Description of the task =>
Return, word for word, the lines of the listing below from the one with "(** A surrogate" through the one with "((55296 <=? c) && (c <=? 57343))%N.", and no other lines.

[Information given — start]

(** * Voice Topic Tree: the segmentation controller of [voice_app.py]

    A shallow embedding of the session state of the Streamlit script and of
    the functions that mutate it ([detect_topic_change], [add_node],
    [update_current_node], [process_recording], the audio handler and the
    "Reset All" handler), followed by the properties of the topic tree that
    the specification states.

    The two remote services (Whisper transcription, the chat completion used
    as topic classifier) are oracles: what they answer for a recording is
    carried by the recording itself. Of the Streamlit calls, those that can
    fail on the data of a session are kept: [st.info] raises when the label
    it is given cannot be encoded. *)

From Stdlib Require Import String Ascii.
From Stdlib Require Import List Bool Arith ZArith NArith Lia.
From Stdlib Require Import SpecFloat.
Import ListNotations.

Set Implicit Arguments.
Set Warnings "-register-all".

(* ================================================================== *)
(** ** Python values *)

(** A Python [str] is a sequence of Unicode code points. *)
Definition pystr := list N.

(** A literal of the source, read as code points. *)
Definition str (s : string) : pystr :=
  map N_of_ascii (list_ascii_of_string s).

Fixpoint pystr_eqb (a b : pystr) : bool :=
  match a, b with
  | [], [] => true
  | x :: a', y :: b' => N.eqb x y && pystr_eqb a' b'
  | _, _ => false
  end.

(** [str.isspace] on one code point (CPython's [_PyUnicode_IsWhitespace]). *)
Definition is_space (c : N) : bool :=
  ((9 <=? c) && (c <=? 13) || (28 <=? c) && (c <=? 32)
   || (c =? 133) || (c =? 160) || (c =? 5760)
   || (8192 <=? c) && (c <=? 8202)
   || (c =? 8232) || (c =? 8233) || (c =? 8239) || (c =? 8287)
   || (c =? 12288))%N.

Fixpoint lstrip (s : pystr) : pystr :=
  match s with
  | [] => []
  | c :: s' => if is_space c then lstrip s' else s
  end.

Definition rstrip (s : pystr) : pystr := rev (lstrip (rev s)).

(** [s.strip()] *)
Definition strip (s : pystr) : pystr := rstrip (lstrip s).

(** What [json.loads] can return, which is also what a node label and the
    current topic label can hold. A dict is given by its items, whose keys
    are distinct; a float by its IEEE 754 value. *)
Inductive pyval : Type :=
| PyNone
| PyBool (b : bool)
| PyInt (z : Z)
| PyFloat (f : spec_float)
| PyStr (s : pystr)
| PyList (l : list pyval)
| PyDict (items : list (pystr * pyval)).

(** Python truth value, as tested by [if v:]. *)
Definition truthy (v : pyval) : bool :=
  match v with
  | PyNone => false
  | PyBool b => b
  | PyInt z => negb (z =? 0)%Z
  | PyFloat (S754_zero _) => false
  | PyFloat _ => true
  | PyStr s => negb (length s =? 0)
  | PyList l => negb (length l =? 0)
  | PyDict items => negb (length items =? 0)
  end.

Inductive exn : Type :=
| KeyError (key : pystr)
| TypeError
| UnicodeEncodeError.

(** A surrogate code point. [json.loads] accepts the escape of a single
    surrogate, so a string of a reply can hold one; such a string cannot be
    encoded as UTF-8. *)
Definition is_surrogate (c : N) : bool :=
  ((55296 <=? c) && (c <=? 57343))%N.

(** Whether the text that an f-string makes of [v] can be encoded as UTF-8.
    A [str] is inserted as it is. Of every other value [str()] gives digits
    and words, or a [repr], in which a surrogate is written as an escape. *)
Definition encodable (v : pyval) : bool :=
  match v with
  | PyStr s => forallb (fun c => negb (is_surrogate c)) s
  | _ => true
  end.

Fixpoint dict_get (items : list (pystr * pyval)) (key : pystr) : option pyval :=
  match items with
  | [] => None
  | (k, v) :: rest => if pystr_eqb k key then Some v else dict_get rest key
  end.

(** [v[key]] for a string key: a dict is looked up, anything else that
    [json.loads] returns is not subscriptable by a string. *)
Definition getitem (v : pyval) (key : pystr) : exn + pyval :=
  match v with
  | PyDict items =>
      match dict_get items key with
      | Some x => inr x
      | None => inl (KeyError key)
      end
  | _ => inl TypeError
  end.

(* ================================================================== *)
(** ** Session state *)

Module Node.
(** The dict built by [add_node]. *)
Record t : Type := mk {
  id : nat;
  label : pyval;
  text : pystr;
  parent_id : option nat;
  children : list nat
}.

Definition set_text (n : t) (txt : pystr) : t :=
  mk (id n) (label n) txt (parent_id n) (children n).
End Node.

(** The keys of [st.session_state] that the script uses. The two keys that
    are not initialised at start-up are absent when [None]. *)
Record session_state : Type := mk_state {
  tree_nodes : list Node.t;
  current_parent : option nat;
  conversation_history : list pystr;
  node_counter : nat;
  current_topic_text : pystr;
  current_topic_label : pyval;
  selected_node : option nat;
  last_audio_id : option nat
}.

Definition initial : session_state :=
  mk_state [] None [] 0 [] PyNone None None.

Definition set_tree_nodes (v : list Node.t) (s : session_state) :=
  mk_state v (current_parent s) (conversation_history s) (node_counter s)
    (current_topic_text s) (current_topic_label s) (selected_node s)
    (last_audio_id s).

Definition set_current_parent (v : option nat) (s : session_state) :=
  mk_state (tree_nodes s) v (conversation_history s) (node_counter s)
    (current_topic_text s) (current_topic_label s) (selected_node s)
    (last_audio_id s).

Definition set_conversation_history (v : list pystr) (s : session_state) :=
  mk_state (tree_nodes s) (current_parent s) v (node_counter s)
    (current_topic_text s) (current_topic_label s) (selected_node s)
    (last_audio_id s).

Definition set_node_counter (v : nat) (s : session_state) :=
  mk_state (tree_nodes s) (current_parent s) (conversation_history s) v
    (current_topic_text s) (current_topic_label s) (selected_node s)
    (last_audio_id s).

Definition set_current_topic_label (v : pyval) (s : session_state) :=
  mk_state (tree_nodes s) (current_parent s) (conversation_history s)
    (node_counter s) (current_topic_text s) v (selected_node s)
    (last_audio_id s).

Definition set_selected_node (v : option nat) (s : session_state) :=
  mk_state (tree_nodes s) (current_parent s) (conversation_history s)
    (node_counter s) (current_topic_text s) (current_topic_label s) v
    (last_audio_id s).

Definition set_last_audio_id (v : option nat) (s : session_state) :=
  mk_state (tree_nodes s) (current_parent s) (conversation_history s)
    (node_counter s) (current_topic_text s) (current_topic_label s)
    (selected_node s) v.

(* ================================================================== *)
(** ** Statements that read and write the session and may raise *)

Inductive outcome (A : Type) : Type :=
| Returned (a : A) (s : session_state)
| Raised (e : exn) (s : session_state).

Arguments Raised {A} e s.

Definition M (A : Type) : Type := session_state -> outcome A.

Definition ret {A} (a : A) : M A := fun s => Returned a s.

Definition bind {A B} (c : M A) (k : A -> M B) : M B :=
  fun s =>
    match c s with
    | Returned a s' => k a s'
    | Raised e s' => Raised e s'
    end.

Definition gets {A} (f : session_state -> A) : M A :=
  fun s => Returned (f s) s.

Definition modify (f : session_state -> session_state) : M unit :=
  fun s => Returned tt (f s).

(** A pure expression that evaluates or raises. *)
Definition eval {A} (r : exn + A) : M A :=
  fun s =>
    match r with
    | inr a => Returned a s
    | inl e => Raised e s
    end.

(** [st.info(f"... {shown} ...")]: the message is sent to the browser as
    UTF-8, which fails when the inserted label cannot be encoded. *)
Definition st_info (shown : pyval) : M unit :=
  fun s =>
    if encodable shown then Returned tt s else Raised UnicodeEncodeError s.

Notation "x <- c ;; k" := (bind c (fun x => k))
  (at level 61, c at next level, right associativity).
Notation "c ;;; k" := (bind c (fun _ => k))
  (at level 61, right associativity).

(** The session after a statement, whether it returned or raised: the keys
    written before an exception stay written. *)
Definition state_of {A} (o : outcome A) : session_state :=
  match o with
  | Returned _ s => s
  | Raised _ s => s
  end.

(* ================================================================== *)
(** ** The outside world *)

(** What the body of the [try] in [detect_topic_change] comes to: either
    some statement raised (the request, or [json.loads] on the content), or
    [json.loads] produced a value. *)
Inductive chat_reply : Type :=
| Failed
| Parsed (result : pyval).

(** The dict returned by [mic_recorder], with what the two services answer
    for it. [transcription] is the return value of [transcribe_audio]:
    [None] when the request raised, and otherwise the text of the response,
    which was decoded from UTF-8 and so holds no surrogate: showing it
    ([st.success], [st.text_area]) does not fail. *)
Record recording : Type := mk_recording {
  rec_id : nat;
  transcription : option pystr;
  completion : chat_reply
}.

(* ================================================================== *)
(** ** The functions of the script *)

Definition k_topic_changed : pystr := str "topic_changed".
Definition k_topic_label : pystr := str "topic_label".

Definition transcribe_audio (audio : recording) : option pystr :=
  transcription audio.

(** The dict of the [except] branch. *)
Definition fallback (conversation_history : list pystr) : pyval :=
  PyDict [ (k_topic_changed, PyBool (length conversation_history =? 0));
           (k_topic_label, PyStr (str "New Topic")) ].

(** [new_text] and [current_topic] only go into the prompt. *)
Definition detect_topic_change (reply : chat_reply) (new_text : pystr)
    (conversation_history : list pystr) (current_topic : pyval) : pyval :=
  match reply with
  | Parsed result => result
  | Failed => fallback conversation_history
  end.

Definition add_node (topic_label : pyval) (full_text : pystr)
    (parent_id : option nat) : M nat :=
  counter <- gets node_counter ;;
  let node := Node.mk counter topic_label full_text parent_id [] in
  modify (fun s => set_tree_nodes (tree_nodes s ++ [node]) s) ;;;
  modify (fun s => set_node_counter (node_counter s + 1) s) ;;;
  ret (Node.id node).

(** The [for ... if ... break] loop of [update_current_node]: the first node
    with the given id gets the text appended. *)
Fixpoint append_to_first (current_node_id : nat) (extra : pystr)
    (nodes : list Node.t) : list Node.t :=
  match nodes with
  | [] => []
  | node :: rest =>
      if Node.id node =? current_node_id
      then Node.set_text node (Node.text node ++ extra) :: rest
      else node :: append_to_first current_node_id extra rest
  end.

Definition update_current_node (additional_text : pystr) : M unit :=
  nodes <- gets tree_nodes ;;
  match nodes with
  | [] => ret tt
  | _ :: _ =>
      current_node_id <- gets current_parent ;;
      match current_node_id with
      | Some cid =>
          modify (fun s =>
            set_tree_nodes
              (append_to_first cid (str " " ++ additional_text) (tree_nodes s)) s)
      | None => ret tt
      end
  end.
(** * freesurfer_lgi: the longitudinal LGI wrapper [run.py]

    A shallow embedding of [run.py] and the properties of its orchestration
    logic.  The script is a sequence of effects on three pieces of global
    state: the process environment [os.environ], the file system and the
    standard output.  They are threaded through a state-and-exception monad.
    The external programs started with [Popen] are described by an oracle
    [spawn], a variable of the section that holds the script.

    Modelling boundaries, stated once:
    - a Python [str] is a [string]; the text a child writes is taken to be
      valid UTF-8, so that [str(line, 'utf-8')] does not raise;
    - paths are compared as strings, the way the script builds them;
    - [args.output_dir] is absolute and normalised, so [os.path.abspath] is the
      identity on it, and it has no glob metacharacter;
    - glob patterns use [*], [?] and literal characters; bracket classes are
      not modelled (a BIDS label is alphanumeric). *)

From Stdlib Require Import Ascii.
From stdpp Require Import gmap strings list sorting pretty.

(** ** Python strings *)

Module Str.

(** [s.split(sep)] for a non-empty [sep]: the pieces between the
    non-overlapping occurrences of [sep], scanned from the left. [skip]
    counts the characters of a separator still to be passed over. *)
Fixpoint split_go (sep s : string) (skip : nat) : list string :=
  match s with
  | "" => [""]
  | String c s' =>
      match skip with
      | S k => split_go sep s' k
      | O =>
          if String.prefix sep s
          then "" :: split_go sep s' (String.length sep - 1)
          else match split_go sep s' 0 with
               | piece :: pieces => String c piece :: pieces
               | [] => [String c ""]
               end
      end
  end.

Definition split (sep s : string) : list string := split_go sep s 0.

(** [l[0]] and [l[-1]] on the result of a split, which is never empty. *)
Definition first_item (l : list string) : string := default "" (head l).
Definition last_item (l : list string) : string := default "" (last l).

(** [sep.join(l)] *)
Definition join (sep : string) (l : list string) : string :=
  String.concat sep l.

(** [s * n] *)
Fixpoint repeat (s : string) (n : nat) : string :=
  match n with
  | O => ""
  | S k => s +:+ repeat s k
  end.

(** [s.startswith(p)] and [s.endswith("/")] *)
Definition startswith (s p : string) : bool := String.prefix p s.

Fixpoint endswith_char (c : ascii) (s : string) : bool :=
  match s with
  | "" => false
  | String a "" => bool_decide (a = c)
  | String _ s' => endswith_char c s'
  end.

(** [p in s] *)
Fixpoint contains (p s : string) : bool :=
  String.prefix p s ||
  match s with
  | "" => false
  | String _ s' => contains p s'
  end.

(** The part of [s] after the last [c], when there is one: [s[s.rfind(c)+1:]]. *)
Fixpoint after_last (c : ascii) (s : string) : option string :=
  match s with
  | "" => None
  | String a s' =>
      match after_last c s' with
      | Some t => Some t
      | None => if bool_decide (a = c) then Some s' else None
      end
  end.

(** [repr] of a string and of a list of strings, as [print] and [%s] show
    them; exact for strings without quotes, backslashes and control
    characters. *)
Definition repr (s : string) : string := "'" +:+ s +:+ "'".
Definition repr_list (l : list string) : string :=
  "[" +:+ join ", " (map repr l) +:+ "]".

(** ["%d" % z] *)
Definition of_int (z : Z) : string := pretty z.

Definition newline : string := String "010" "".

(** [sorted(l)] on strings: ascending in the order of the code points. *)
Definition sorted (l : list string) : list string := merge_sort String.le l.

End Str.

(** ** [os.path] and [glob] over a file system *)

Inductive node :=
  | File
  | Dir (names : list string).
(** ** The class [ParticleMorpher] *)

Record ParticleMorpher := mkMorpher {
  settings : ParticleSettings;
  (* [particles.geometry.attributes.position.array]; [None] while
     [particles] is null *)
  particles : option Float32Array;
  models : JsObject Float32Array;
  currentShape : string;
  isTransitioning : bool;
  lastMorphTime : Q;
  (* environment *)
  activeTweens : list Tween;   (* GSAP's timeline, oldest first *)
  randomCalls : nat;           (* [Math.random()] calls made so far *)
  console : list string        (* shapes logged by [onComplete], newest first *)
}.

Definition set_settings (v : ParticleSettings) (m : ParticleMorpher) :=
  mkMorpher v (particles m) (models m) (currentShape m) (isTransitioning m)
    (lastMorphTime m) (activeTweens m) (randomCalls m) (console m).

Definition set_particles (v : option Float32Array) (m : ParticleMorpher) :=
  mkMorpher (settings m) v (models m) (currentShape m) (isTransitioning m)
    (lastMorphTime m) (activeTweens m) (randomCalls m) (console m).

Definition set_models (v : JsObject Float32Array) (m : ParticleMorpher) :=
  mkMorpher (settings m) (particles m) v (currentShape m) (isTransitioning m)
    (lastMorphTime m) (activeTweens m) (randomCalls m) (console m).

Definition set_currentShape (v : string) (m : ParticleMorpher) :=
  mkMorpher (settings m) (particles m) (models m) v (isTransitioning m)
    (lastMorphTime m) (activeTweens m) (randomCalls m) (console m).

Definition set_isTransitioning (v : bool) (m : ParticleMorpher) :=
  mkMorpher (settings m) (particles m) (models m) (currentShape m) v
    (lastMorphTime m) (activeTweens m) (randomCalls m) (console m).

Definition set_lastMorphTime (v : Q) (m : ParticleMorpher) :=
  mkMorpher (settings m) (particles m) (models m) (currentShape m)
    (isTransitioning m) v (activeTweens m) (randomCalls m) (console m).

Definition set_activeTweens (v : list Tween) (m : ParticleMorpher) :=
  mkMorpher (settings m) (particles m) (models m) (currentShape m)
    (isTransitioning m) (lastMorphTime m) v (randomCalls m) (console m).

Definition set_randomCalls (v : nat) (m : ParticleMorpher) :=
  mkMorpher (settings m) (particles m) (models m) (currentShape m)
    (isTransitioning m) (lastMorphTime m) (activeTweens m) v (console m).

Definition set_console (v : list string) (m : ParticleMorpher) :=
  mkMorpher (settings m) (particles m) (models m) (currentShape m)
    (isTransitioning m) (lastMorphTime m) (activeTweens m) (randomCalls m) v.

Definition explode : string := "explode".

(** What the DOM sends to the class. *)
Inductive Event :=
| ShapeClick (shape : string)               (* a shape button *)
| AutoMorphChange (checked : bool) (now : Q) (* the auto-morph checkbox *)
| SpeedInput (val : Q)                      (* the speed slider *)
| GsapTick (dt : Q)                         (* GSAP's ticker, [dt] seconds *)
| AnimationFrame (now : Q).                 (* [animate], at [performance.now()] *)

Section Model.

(** [random k] is what the [k]-th call of [Math.random()] returns. *)
Variable random : nat -> Q.

(** The easing curve ["expo.inOut"], on progress strictly below 1. *)
Variable ease : Q -> Q.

[Information given — finish]

Output of the task =>
(** A surrogate code point. [json.loads] accepts the escape of a single
    surrogate, so a string of a reply can hold one; such a string cannot be
    encoded as UTF-8. *)
Definition is_surrogate (c : N) : bool :=
  ((55296 <=? c) && (c <=? 57343))%N.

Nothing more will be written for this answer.